Going with the Flow in Geography: Ocean Currents
The oceans have warm and cold surface currents that act like a global heating and air-conditioning system. They bring significant warmth to high latitude areas that would otherwise be much cooler, and significant coolness to low latitude areas that would otherwise be much warmer.
The currents also play a major role in determining the global geography of precipitation. The sun can more easily evaporate warm water than cold water, and thereby produce the atmospheric vapor that results in rain. Therefore, lands that get sideswiped or impacted by warm currents tend to have abundant precipitation in addition to a comparatively warm climate. Conversely, lands impacted by cold currents tend to receive very little precipitation in addition to a comparatively cool climate.
Generally, surface currents exhibit circular movements (see Figure 1). North of the equator, the flow is usually clockwise. South of the equator, the flow tends to be counter-clockwise. These movements are principally products of prevailing winds that “push” the ocean’s surface. On the map you can see occasional exceptions to the general rules of circulation. They are the results of deflections caused by the angle at which a current strikes a land mass or the continental shelf, or by the direction of prevailing sea level winds at particular latitudes.
Warm currents, cold currents
The warm and cold portions of these circulatory systems have rather predictable geographies. As ocean currents move westward along the equator, they absorb lots of solar energy, heat up, and become warm currents. As they turn away from the equator, they generally continue to absorb about as much heat as they dissipate, at least while they remain in the Tropics — that is, the region between the Tropic of Cancer and the Tropic of Capricorn.
After leaving the Tropics, the reverse starts to happen: The currents radiate more heat than they gain — but slowly. Thus, the currents remain comparatively warm longer after they have left the tropics. The Gulf Stream, for example, is a warm-water current that moves up the Eastern coast of the United States and then becomes the North Atlantic Current (see Figure 1). Although it loses a fair amount of heat as it moves eastward across the mid-Atlantic, the North Atlantic Current reaches Europe with a considerable amount of stored heat remaining. As it continues to radiate that heat, it contributes to the climate of Northwestern Europe a degree of warmth that is unusual for those latitudes, and also abundant rainfall.

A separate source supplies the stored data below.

(* ===== verification/Clients.v ===== *)
(** * Clients enter and leave the tables

    What the arrival and the exit of a client do to the tables, the lists and the
    tree of servers ([entered], [retired]), and that both keep their invariants. *)

From S2P Require Import Prelude CString Match Rblib Tools Fault World Lookup ModeBuild Channel Net Members Index.

#[export] Instance eta_ident : Eta ident := fun r =>
  Ident (id_name r) (id_uid r) (id_kind r) (id_net r) (id_uplink r) (id_users r) (id_servers r) (id_oper r) (id_reg r) (id_home r).

Section clients.
Context `{SYS : Sys} `{RB : !RbSpec}.

(** The list of a server that a client of a kind is in. *)
Definition upd_behind (k : kind) (f : list ptr → list ptr) (i : ident) : ident :=
  match k with
  | KUser => i <| id_users ::= f |>
  | KServer => i <| id_servers ::= f |>
  | _ => i
  end.

Definition upd_uplink (k : kind) (f : list ptr → list ptr) (up : option ptr) (tbl : gmap ptr ident) : gmap ptr ident :=
  match up with Some q => alter (upd_behind k f) q tbl | None => tbl end.

Lemma upd_behind_rest k f i :
  id_name (upd_behind k f i) = id_name i ∧ id_uid (upd_behind k f i) = id_uid i ∧
  id_kind (upd_behind k f i) = id_kind i ∧ id_net (upd_behind k f i) = id_net i ∧
  id_uplink (upd_behind k f i) = id_uplink i ∧ id_oper (upd_behind k f i) = id_oper i ∧
  id_reg (upd_behind k f i) = id_reg i.
Proof. by destruct k. Qed.

(** The parts of an identity other than the lists. *)
Definition bare (i : ident) : ident := i <| id_users := [] |> <| id_servers := [] |>.

Lemma bare_upd k f i : bare (upd_behind k f i) = bare i.
Proof. by destruct k. Qed.

Lemma bare_uplink k f up tbl : bare <$> upd_uplink k f up tbl = bare <$> tbl.
Proof.
  destruct up as [q|]; [|done]. apply map_eq. intros p. simpl. rewrite !lookup_fmap, lookup_alter.
  case_decide; [|done]. subst. destruct (tbl !! p); [|done]. simpl. by rewrite bare_upd.
Qed.

(** The new client: fresh, on the network, with nothing behind it. *)
Record newcomer (w : world) (p : ptr) (i : ident) : Prop := Newcomer {
  nc_fresh : ids w !! p = None;
  nc_kind : id_kind i = KUser ∨ id_kind i = KServer;
  nc_net : id_net i = true;
  nc_names : no_nul (id_name i) = true ∧ no_nul (id_uid i) = true;
  nc_uplink q : id_uplink i = Some q → filed_kind (ids w) KServer true q;
  nc_user : id_kind i = KUser → is_Some (id_uplink i);
  nc_home : id_kind i = KUser → id_home i = id_uplink i;
  nc_behind : id_users i = [] ∧ id_servers i = [];
  nc_oper : id_oper i = None;
  nc_reg r : id_reg i = Some r → is_Some (user_regs w !! r)
}.
(** The end of [exit_user], and the removal from the tables. *)
Lemma wp_user_tail D w p i w4 (Q : unit → world → Prop) :
  inv_but D w → p ∉ D → leaver (revive D w) p i → id_kind i = KUser → loose p i w w4 →
  (∀ w', inv_but D w' → departed D p i w w' → Q tt w') →
  wp (_ ← modify (fun w =>
        let '(users, exited) := rb_dlinkMoveNode p (user_list w) (exited_list w) in
        w <| user_list := users |> <| exited_list := exited |>);
      up ← uplink_of p;
      upd_server up (fun s => s <| sv_users ::= rb_dlinkDelete p |>))
     (fun _ w' => wp (del_client p) Q w') w4.
Proof.
  intros Hinv Hp Hl Hk [(c & Ec & Hi) Ei Hf [es Hs] Hch Hm Hml Hh] HQ.
  destruct (depart_kind c i Hi) as [Ek Eu]. rewrite Hk in Ek.
  destruct (tree_user _ (ni_tree _ (proj1 Hinv)) p i (lv_ident _ _ _ Hl) (lv_net _ _ _ Hl) Hk) as [q Eq].
  assert (ids (revive D w) = patch D (ids w)) as Eb by (apply ids_revive, Hinv).
  assert (zombies D w4) as HD4.
  { apply zombies_ids. rewrite Ei. intros x Hx. rewrite lookup_alter, decide_False by congruence.
    by apply (proj1 (zombies_ids D w)); [apply Hinv|]. }
  assert (patch D (ids w4) = alter off_net p (ids (revive D w))) as Hpatch by (by rewrite Ei, Eb, patch_off).
  destruct (departing_uplink D _ w4 p i q (proj1 Hinv) Hl Hpatch Eq) as (j & (cq & Ecq & <-)%ids_client & Hj).
  destruct (kind_server_parts cq Hj) as ([s Es] & _).
  apply wp_bind, wp_modify. set (w5 := (let '(users, exited) := _ in _)).
  assert (w5 = unlist KUser p w4) as E5 by done. rewrite E5. clear w5 E5.
  apply wp_bind. unfold uplink_of. apply wp_bind. eapply wp_rd; [by rewrite unlist_clients|].
  eapply wp_need; [by rewrite Eu|]. eapply wp_upd_server; [by rewrite unlist_clients|exact Es|].
  eapply (wp_del_client _ _ (if decide (q = p) then upd_server_behind KUser (rb_dlinkDelete p) c else c)).
  { simpl. rewrite unlist_clients. apply lookup_alter_iff. exists c. split; [done|]. by case_decide. }
  replace (unfile_client _ _ _) with (depart p c w4).
  2: { unfold depart, unplace. rewrite Ek, Eu, Eq. by case_decide. }
  apply HQ.
  - eapply (departed_inv D (revive D w) _ _ _ _ es); try done; [apply Hinv|by destruct Hf|by apply (settled_fields _ _ _ w w4)|].
    intros m mb [Em Hne]%Hm. split; [done|]. by apply (ni_alive _ (proj1 Hinv) m).
  - destruct (depart_rest p c w4) as (_ & _ & _ & _ & F1 & F2). apply departed_alter; [done| |intros _ m mb; rewrite depart_members; apply Hm|congruence..].
    rewrite <- Ei. by apply (departed_ids D (revive D w)); [apply Hinv|..].
Qed.
End user_run.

Going against the norm: El Niño and La Niña
You should remember that climate is an average of yearly conditions, but that in any given year very “un-average-like” events can occur. El Niño and La Niña, which happen every so many years, provide good examples. (Niño and niña mean boy and girl in Spanish.) As you can see in the bottom part of Figure 2, during an El Niño, the surface waters become unusually warm in the tropical portion of the Pacific. The reasons for this aren’t fully understood; but because the conditions occur around Christmas in the waters off western South America, the local populace call it El Niño, referring to the Christ child. During La Niña, the opposite happens (“girl” being the opposite of “boy”) — the water is unusually cold.
The affected ocean water circulates and also influences the behavior of atmospheric pressure belts, and the impact can be substantial and widespread. Just what that means varies from place to place and year to year. Sometimes, for example, rainy seasons become extremely stormy and dry seasons become prolonged droughts. On the other hand, the effects are not always bad, as may be evidenced perhaps by a normally harsh winter that turns up mild. Generally, the media have cast “the boy” and “the girl” as climatological brats. In some times and places, however, they are the most pleasant kids you’d ever want to have around.